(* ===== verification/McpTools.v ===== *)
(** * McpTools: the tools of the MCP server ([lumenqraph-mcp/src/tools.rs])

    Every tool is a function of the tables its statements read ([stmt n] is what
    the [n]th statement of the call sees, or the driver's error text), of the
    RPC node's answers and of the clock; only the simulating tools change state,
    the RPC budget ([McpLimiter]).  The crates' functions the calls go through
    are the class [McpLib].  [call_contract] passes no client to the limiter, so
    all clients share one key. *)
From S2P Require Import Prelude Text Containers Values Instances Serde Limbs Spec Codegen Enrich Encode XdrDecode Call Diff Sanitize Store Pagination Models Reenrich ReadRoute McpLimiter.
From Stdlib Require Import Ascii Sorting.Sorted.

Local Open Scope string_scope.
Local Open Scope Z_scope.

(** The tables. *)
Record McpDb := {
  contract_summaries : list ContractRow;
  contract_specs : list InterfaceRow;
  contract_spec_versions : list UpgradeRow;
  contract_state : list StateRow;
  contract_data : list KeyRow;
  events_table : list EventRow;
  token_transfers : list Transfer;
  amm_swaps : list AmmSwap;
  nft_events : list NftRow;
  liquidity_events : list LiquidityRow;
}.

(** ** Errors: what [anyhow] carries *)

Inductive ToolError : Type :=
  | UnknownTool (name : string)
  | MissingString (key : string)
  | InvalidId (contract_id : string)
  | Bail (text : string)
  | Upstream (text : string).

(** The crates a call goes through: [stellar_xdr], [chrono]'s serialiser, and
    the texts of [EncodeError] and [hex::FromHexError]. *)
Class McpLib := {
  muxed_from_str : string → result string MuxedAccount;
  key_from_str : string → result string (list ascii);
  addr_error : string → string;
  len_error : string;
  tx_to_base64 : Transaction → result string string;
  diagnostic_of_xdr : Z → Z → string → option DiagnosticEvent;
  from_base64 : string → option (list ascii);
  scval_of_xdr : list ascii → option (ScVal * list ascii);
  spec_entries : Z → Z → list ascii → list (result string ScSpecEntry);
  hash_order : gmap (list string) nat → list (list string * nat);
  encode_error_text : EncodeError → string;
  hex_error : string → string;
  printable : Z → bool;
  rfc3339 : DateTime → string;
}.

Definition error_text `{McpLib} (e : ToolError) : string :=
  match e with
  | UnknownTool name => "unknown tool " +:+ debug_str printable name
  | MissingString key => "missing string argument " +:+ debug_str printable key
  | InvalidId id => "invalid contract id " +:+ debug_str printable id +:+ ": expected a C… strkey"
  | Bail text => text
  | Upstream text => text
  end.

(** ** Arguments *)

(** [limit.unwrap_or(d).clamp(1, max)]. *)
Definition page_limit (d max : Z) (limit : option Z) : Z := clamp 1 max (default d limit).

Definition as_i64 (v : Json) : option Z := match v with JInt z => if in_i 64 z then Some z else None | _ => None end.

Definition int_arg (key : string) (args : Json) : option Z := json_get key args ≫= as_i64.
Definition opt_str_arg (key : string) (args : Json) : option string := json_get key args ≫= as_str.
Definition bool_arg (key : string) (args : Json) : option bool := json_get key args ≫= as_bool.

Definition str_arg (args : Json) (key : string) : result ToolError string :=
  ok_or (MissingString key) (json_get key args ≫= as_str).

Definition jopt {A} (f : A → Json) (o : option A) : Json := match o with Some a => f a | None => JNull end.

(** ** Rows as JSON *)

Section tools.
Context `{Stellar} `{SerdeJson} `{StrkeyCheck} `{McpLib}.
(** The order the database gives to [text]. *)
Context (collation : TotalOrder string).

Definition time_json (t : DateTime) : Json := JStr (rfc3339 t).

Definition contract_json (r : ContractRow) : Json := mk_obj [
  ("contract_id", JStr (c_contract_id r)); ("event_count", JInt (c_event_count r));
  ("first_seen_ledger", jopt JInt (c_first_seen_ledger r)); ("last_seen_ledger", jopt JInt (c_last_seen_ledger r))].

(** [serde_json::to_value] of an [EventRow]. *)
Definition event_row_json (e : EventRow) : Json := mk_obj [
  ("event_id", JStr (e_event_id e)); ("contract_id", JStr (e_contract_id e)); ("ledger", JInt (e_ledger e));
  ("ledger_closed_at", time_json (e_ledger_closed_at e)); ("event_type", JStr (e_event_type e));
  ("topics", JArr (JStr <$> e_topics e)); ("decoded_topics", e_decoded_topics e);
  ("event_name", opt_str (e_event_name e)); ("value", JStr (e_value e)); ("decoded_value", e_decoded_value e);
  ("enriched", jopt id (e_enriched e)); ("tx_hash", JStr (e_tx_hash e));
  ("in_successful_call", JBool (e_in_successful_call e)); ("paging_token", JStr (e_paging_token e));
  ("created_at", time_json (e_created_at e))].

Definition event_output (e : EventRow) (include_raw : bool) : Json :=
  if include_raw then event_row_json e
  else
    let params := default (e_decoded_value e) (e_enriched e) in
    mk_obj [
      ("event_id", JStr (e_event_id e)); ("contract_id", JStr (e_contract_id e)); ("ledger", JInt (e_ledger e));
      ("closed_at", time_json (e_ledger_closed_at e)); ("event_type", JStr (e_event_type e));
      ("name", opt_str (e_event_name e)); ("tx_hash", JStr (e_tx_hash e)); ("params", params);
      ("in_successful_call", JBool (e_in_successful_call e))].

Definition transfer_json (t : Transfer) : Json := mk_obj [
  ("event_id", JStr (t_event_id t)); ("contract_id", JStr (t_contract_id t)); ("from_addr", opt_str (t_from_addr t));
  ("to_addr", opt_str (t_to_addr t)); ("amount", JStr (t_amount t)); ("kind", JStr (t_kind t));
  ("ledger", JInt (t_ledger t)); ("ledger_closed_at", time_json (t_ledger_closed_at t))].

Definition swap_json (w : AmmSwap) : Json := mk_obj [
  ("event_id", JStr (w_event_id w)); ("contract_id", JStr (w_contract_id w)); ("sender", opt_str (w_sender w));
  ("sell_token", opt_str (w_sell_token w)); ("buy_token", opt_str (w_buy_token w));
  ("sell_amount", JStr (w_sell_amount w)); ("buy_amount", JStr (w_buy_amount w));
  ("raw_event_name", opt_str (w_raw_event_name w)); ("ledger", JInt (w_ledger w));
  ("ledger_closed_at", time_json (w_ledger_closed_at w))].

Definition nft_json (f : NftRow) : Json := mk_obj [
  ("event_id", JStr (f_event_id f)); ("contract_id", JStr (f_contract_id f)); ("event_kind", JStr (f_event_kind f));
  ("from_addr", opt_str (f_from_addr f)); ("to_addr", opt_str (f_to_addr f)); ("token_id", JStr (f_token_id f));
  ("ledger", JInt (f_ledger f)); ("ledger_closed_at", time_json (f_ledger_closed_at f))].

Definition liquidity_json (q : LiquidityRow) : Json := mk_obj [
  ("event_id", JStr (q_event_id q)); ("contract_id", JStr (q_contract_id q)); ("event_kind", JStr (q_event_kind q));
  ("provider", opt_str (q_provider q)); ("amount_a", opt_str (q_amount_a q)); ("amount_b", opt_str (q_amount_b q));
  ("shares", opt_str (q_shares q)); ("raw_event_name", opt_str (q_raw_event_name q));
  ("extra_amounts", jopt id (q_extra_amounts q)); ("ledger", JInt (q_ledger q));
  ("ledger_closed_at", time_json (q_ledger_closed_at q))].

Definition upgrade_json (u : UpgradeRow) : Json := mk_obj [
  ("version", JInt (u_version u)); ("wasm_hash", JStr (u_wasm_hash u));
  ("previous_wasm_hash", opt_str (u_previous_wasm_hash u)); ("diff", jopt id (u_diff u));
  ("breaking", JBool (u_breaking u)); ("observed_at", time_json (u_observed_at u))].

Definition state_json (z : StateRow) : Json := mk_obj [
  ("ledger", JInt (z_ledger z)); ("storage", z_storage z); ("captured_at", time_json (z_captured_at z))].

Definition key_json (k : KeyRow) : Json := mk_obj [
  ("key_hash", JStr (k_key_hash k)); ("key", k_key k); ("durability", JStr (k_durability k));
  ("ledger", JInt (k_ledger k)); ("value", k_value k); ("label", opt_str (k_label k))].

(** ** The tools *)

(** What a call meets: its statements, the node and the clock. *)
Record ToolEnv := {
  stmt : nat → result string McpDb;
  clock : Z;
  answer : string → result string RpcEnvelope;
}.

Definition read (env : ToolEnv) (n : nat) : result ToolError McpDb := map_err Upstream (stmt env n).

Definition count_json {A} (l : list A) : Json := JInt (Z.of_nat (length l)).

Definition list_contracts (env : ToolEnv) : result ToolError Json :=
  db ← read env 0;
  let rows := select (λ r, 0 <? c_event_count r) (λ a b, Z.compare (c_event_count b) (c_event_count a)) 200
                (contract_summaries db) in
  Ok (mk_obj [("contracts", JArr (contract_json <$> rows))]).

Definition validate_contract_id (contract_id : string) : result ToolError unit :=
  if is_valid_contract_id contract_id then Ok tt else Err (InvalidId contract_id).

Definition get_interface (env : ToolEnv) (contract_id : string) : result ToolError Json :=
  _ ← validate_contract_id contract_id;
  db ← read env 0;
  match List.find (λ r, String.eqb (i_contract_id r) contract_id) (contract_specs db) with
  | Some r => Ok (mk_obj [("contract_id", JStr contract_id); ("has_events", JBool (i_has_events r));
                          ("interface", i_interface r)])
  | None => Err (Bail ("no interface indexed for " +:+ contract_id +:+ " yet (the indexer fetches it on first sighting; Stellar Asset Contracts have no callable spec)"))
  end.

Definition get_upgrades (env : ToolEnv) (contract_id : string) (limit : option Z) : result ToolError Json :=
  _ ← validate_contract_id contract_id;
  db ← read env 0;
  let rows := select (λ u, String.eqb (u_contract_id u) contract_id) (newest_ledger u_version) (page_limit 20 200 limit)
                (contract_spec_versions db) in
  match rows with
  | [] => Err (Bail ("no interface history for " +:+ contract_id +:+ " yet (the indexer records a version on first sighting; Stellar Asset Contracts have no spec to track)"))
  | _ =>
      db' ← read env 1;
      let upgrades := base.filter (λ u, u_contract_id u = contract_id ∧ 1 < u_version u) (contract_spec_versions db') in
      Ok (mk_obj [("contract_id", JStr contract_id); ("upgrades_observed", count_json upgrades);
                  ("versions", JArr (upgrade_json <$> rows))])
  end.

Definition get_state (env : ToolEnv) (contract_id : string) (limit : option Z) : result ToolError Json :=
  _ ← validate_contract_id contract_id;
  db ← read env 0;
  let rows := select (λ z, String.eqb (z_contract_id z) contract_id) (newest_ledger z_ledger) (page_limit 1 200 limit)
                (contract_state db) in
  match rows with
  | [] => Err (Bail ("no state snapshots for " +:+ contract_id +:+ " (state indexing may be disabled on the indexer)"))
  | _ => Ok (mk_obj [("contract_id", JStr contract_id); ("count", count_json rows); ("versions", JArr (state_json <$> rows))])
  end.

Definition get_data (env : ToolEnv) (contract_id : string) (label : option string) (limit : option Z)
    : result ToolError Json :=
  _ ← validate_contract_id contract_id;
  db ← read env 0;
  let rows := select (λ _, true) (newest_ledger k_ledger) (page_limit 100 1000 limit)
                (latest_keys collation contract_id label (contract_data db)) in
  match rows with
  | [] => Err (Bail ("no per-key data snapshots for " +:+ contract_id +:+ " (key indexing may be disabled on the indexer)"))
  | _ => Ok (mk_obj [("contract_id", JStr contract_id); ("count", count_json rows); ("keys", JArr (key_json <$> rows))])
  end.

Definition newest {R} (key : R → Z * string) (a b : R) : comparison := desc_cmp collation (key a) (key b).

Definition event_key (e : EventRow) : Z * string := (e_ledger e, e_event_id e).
--
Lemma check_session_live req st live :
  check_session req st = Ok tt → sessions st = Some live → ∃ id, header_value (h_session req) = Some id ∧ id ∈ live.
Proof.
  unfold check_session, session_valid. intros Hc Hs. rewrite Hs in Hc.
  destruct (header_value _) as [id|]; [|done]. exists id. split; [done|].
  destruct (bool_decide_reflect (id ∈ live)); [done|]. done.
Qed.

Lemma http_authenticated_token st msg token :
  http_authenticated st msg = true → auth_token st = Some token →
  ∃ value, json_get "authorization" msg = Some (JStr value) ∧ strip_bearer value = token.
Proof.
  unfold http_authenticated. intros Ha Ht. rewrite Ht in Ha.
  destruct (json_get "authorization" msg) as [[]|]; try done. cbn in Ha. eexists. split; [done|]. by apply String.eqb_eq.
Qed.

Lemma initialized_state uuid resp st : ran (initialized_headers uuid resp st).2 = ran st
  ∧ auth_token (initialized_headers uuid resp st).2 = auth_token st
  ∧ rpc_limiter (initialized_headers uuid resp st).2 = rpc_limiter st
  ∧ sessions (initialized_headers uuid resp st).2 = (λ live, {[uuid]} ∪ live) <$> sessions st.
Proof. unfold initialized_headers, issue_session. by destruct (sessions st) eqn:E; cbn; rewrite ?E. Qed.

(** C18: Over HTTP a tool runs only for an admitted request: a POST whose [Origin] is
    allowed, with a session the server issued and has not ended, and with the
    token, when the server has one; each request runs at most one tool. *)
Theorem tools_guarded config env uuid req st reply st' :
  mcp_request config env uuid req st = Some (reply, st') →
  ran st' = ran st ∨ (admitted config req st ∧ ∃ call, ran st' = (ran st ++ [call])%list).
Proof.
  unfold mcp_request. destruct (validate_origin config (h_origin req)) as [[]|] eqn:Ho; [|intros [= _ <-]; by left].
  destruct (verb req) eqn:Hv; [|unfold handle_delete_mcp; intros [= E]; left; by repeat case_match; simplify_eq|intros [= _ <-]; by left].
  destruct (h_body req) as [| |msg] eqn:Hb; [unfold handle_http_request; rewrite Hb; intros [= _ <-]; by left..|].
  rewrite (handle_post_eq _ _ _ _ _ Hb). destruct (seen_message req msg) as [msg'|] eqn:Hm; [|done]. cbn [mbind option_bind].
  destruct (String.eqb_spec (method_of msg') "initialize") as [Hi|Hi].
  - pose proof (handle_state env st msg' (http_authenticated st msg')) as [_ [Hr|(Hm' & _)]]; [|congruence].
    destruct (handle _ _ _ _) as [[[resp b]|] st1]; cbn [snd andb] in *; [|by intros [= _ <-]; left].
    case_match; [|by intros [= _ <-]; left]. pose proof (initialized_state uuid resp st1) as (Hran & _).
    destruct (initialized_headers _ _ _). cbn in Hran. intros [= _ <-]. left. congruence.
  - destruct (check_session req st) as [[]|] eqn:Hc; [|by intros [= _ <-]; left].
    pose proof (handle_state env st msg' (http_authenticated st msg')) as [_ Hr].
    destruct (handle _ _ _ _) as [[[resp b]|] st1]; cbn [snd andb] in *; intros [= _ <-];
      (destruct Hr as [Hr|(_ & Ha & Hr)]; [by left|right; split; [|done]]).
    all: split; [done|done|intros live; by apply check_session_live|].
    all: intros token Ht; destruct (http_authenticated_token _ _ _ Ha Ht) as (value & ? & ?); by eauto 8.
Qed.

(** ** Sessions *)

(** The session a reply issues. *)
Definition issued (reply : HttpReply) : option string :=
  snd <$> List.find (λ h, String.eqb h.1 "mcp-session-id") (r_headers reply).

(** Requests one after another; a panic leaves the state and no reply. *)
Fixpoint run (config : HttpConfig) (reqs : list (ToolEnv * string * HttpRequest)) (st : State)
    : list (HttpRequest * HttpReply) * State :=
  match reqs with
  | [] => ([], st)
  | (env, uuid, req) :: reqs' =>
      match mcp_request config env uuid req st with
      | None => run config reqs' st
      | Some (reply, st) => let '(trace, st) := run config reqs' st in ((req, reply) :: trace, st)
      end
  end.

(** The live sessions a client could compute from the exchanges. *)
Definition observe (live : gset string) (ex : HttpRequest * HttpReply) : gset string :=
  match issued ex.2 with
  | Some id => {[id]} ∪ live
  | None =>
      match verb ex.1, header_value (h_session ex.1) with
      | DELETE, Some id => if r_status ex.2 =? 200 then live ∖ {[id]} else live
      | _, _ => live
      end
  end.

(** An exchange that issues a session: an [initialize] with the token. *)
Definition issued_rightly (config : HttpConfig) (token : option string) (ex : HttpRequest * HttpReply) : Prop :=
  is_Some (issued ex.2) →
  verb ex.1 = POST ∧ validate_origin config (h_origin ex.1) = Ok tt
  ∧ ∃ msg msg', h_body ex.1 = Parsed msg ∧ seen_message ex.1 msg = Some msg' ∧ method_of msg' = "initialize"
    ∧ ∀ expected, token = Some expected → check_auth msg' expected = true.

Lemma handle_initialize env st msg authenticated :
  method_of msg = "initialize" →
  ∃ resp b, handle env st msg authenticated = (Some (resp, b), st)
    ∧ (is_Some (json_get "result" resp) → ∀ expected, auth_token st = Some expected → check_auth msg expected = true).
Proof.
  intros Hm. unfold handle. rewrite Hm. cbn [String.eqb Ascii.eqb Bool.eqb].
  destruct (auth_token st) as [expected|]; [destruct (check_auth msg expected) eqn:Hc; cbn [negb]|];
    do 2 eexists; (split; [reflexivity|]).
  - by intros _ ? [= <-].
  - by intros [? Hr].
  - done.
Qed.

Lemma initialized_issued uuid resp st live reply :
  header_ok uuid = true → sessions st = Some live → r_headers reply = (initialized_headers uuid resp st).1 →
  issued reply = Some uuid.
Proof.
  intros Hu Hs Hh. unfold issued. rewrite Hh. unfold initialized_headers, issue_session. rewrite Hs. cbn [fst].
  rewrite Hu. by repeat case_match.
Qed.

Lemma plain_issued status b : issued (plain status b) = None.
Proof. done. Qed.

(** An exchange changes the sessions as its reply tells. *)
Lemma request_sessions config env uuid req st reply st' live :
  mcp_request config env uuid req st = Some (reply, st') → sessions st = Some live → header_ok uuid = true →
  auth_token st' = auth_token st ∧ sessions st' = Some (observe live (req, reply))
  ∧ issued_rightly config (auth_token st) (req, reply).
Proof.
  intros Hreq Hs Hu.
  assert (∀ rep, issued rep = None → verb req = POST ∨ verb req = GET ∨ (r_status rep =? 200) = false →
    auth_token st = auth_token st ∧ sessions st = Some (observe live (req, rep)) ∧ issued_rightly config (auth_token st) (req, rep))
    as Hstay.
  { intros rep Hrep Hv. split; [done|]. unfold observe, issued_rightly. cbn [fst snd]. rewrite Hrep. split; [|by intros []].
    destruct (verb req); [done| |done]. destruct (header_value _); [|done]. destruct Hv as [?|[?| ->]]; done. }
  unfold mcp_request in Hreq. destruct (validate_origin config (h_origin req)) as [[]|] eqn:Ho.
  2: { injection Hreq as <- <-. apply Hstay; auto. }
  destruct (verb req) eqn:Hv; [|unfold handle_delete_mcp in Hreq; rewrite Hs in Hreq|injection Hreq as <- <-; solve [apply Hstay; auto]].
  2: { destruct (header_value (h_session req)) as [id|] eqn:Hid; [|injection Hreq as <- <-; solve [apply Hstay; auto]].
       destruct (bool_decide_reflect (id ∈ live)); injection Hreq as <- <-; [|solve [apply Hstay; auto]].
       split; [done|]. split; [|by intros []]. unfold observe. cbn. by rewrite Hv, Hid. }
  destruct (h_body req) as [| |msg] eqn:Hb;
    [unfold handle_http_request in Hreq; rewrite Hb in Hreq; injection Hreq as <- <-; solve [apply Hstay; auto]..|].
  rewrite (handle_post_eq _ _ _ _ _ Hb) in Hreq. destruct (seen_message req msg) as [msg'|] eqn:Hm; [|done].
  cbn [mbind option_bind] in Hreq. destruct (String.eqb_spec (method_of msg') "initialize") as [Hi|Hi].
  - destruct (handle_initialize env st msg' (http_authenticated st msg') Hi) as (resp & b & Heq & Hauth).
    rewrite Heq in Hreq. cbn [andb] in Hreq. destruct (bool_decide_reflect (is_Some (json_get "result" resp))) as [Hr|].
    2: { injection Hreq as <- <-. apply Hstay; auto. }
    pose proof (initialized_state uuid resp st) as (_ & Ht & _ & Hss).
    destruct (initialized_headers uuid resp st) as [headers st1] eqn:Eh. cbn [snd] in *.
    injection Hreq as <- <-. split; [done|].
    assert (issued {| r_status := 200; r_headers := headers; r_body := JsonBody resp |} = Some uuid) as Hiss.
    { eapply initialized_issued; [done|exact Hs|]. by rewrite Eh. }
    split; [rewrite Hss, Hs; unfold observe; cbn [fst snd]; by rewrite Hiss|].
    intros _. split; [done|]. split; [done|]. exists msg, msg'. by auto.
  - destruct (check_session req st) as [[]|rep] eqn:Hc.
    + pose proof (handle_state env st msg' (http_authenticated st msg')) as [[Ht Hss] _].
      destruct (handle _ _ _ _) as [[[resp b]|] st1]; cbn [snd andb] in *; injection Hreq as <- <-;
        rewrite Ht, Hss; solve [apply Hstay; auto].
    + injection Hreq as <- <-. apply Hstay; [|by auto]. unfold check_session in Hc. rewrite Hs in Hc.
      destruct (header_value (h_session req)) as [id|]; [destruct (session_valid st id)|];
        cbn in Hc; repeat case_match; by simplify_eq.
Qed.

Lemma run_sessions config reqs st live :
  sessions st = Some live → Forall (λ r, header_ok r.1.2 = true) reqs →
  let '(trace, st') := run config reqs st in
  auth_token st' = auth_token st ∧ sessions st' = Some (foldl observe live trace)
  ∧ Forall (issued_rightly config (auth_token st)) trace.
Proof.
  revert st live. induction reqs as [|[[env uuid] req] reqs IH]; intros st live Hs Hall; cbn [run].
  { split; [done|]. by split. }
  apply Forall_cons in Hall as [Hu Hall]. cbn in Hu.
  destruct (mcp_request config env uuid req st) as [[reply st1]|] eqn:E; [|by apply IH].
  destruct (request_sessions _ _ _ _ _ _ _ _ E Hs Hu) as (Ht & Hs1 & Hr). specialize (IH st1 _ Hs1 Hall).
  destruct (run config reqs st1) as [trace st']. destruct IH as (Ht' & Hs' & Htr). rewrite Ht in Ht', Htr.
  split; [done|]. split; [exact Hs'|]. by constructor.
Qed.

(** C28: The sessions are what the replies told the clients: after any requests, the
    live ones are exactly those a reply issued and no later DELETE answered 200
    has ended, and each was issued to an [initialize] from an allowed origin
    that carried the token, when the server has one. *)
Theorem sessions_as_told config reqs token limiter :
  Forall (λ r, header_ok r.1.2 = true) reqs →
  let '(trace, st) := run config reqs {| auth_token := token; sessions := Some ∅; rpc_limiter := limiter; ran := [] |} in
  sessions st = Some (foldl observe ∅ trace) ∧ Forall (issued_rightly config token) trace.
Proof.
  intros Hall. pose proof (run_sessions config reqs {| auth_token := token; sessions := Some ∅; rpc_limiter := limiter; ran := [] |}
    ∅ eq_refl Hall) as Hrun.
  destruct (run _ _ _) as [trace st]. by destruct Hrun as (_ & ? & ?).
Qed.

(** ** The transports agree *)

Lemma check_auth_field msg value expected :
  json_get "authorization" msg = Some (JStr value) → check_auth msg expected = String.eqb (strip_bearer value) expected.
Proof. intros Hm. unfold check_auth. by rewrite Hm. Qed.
* * *
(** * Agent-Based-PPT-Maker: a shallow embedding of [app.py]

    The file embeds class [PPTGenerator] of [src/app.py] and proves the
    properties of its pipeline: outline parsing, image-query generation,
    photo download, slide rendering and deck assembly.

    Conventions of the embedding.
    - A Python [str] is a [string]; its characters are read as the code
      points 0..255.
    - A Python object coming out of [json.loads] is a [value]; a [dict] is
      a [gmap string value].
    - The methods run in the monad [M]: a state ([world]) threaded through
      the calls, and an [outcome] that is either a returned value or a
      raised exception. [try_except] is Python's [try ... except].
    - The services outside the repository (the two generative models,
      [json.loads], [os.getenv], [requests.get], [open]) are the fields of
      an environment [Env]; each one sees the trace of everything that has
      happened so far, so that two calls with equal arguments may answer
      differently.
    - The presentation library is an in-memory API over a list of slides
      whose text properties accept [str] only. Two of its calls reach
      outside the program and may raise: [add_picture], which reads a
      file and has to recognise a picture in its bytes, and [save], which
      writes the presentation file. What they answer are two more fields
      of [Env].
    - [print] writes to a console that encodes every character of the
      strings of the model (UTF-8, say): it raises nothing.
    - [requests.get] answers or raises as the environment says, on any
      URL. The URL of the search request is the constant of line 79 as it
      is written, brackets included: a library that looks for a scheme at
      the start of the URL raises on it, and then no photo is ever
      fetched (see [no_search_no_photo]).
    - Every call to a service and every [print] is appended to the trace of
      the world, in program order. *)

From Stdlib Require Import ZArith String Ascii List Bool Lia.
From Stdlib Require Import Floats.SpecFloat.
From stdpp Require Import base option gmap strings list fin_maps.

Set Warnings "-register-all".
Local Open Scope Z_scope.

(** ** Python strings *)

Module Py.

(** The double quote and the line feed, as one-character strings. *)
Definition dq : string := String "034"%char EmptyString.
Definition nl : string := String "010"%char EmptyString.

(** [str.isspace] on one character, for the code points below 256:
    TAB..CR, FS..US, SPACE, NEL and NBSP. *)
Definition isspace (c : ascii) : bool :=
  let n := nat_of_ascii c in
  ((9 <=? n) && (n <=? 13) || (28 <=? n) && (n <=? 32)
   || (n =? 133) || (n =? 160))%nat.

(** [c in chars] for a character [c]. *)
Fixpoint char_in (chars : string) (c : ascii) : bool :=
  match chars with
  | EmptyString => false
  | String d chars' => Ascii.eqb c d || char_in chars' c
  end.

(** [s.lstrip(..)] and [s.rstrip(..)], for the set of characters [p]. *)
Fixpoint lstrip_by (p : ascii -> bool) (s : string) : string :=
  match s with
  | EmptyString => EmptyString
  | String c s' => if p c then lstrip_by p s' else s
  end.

- Task directions
From the records above, copy only the lines starting with the line that holds "(** The session a reply issues. *)" and going on through the line that holds "verb ex.1 = POST", exactly as written.

- Answer section
(** The session a reply issues. *)
Definition issued (reply : HttpReply) : option string :=
  snd <$> List.find (λ h, String.eqb h.1 "mcp-session-id") (r_headers reply).

(** Requests one after another; a panic leaves the state and no reply. *)
Fixpoint run (config : HttpConfig) (reqs : list (ToolEnv * string * HttpRequest)) (st : State)
    : list (HttpRequest * HttpReply) * State :=
  match reqs with
  | [] => ([], st)
  | (env, uuid, req) :: reqs' =>
      match mcp_request config env uuid req st with
      | None => run config reqs' st
      | Some (reply, st) => let '(trace, st) := run config reqs' st in ((req, reply) :: trace, st)
      end
  end.

(** The live sessions a client could compute from the exchanges. *)
Definition observe (live : gset string) (ex : HttpRequest * HttpReply) : gset string :=
  match issued ex.2 with
  | Some id => {[id]} ∪ live
  | None =>
      match verb ex.1, header_value (h_session ex.1) with
      | DELETE, Some id => if r_status ex.2 =? 200 then live ∖ {[id]} else live
      | _, _ => live
      end
  end.

(** An exchange that issues a session: an [initialize] with the token. *)
Definition issued_rightly (config : HttpConfig) (token : option string) (ex : HttpRequest * HttpReply) : Prop :=
  is_Some (issued ex.2) →
  verb ex.1 = POST ∧ validate_origin config (h_origin ex.1) = Ok tt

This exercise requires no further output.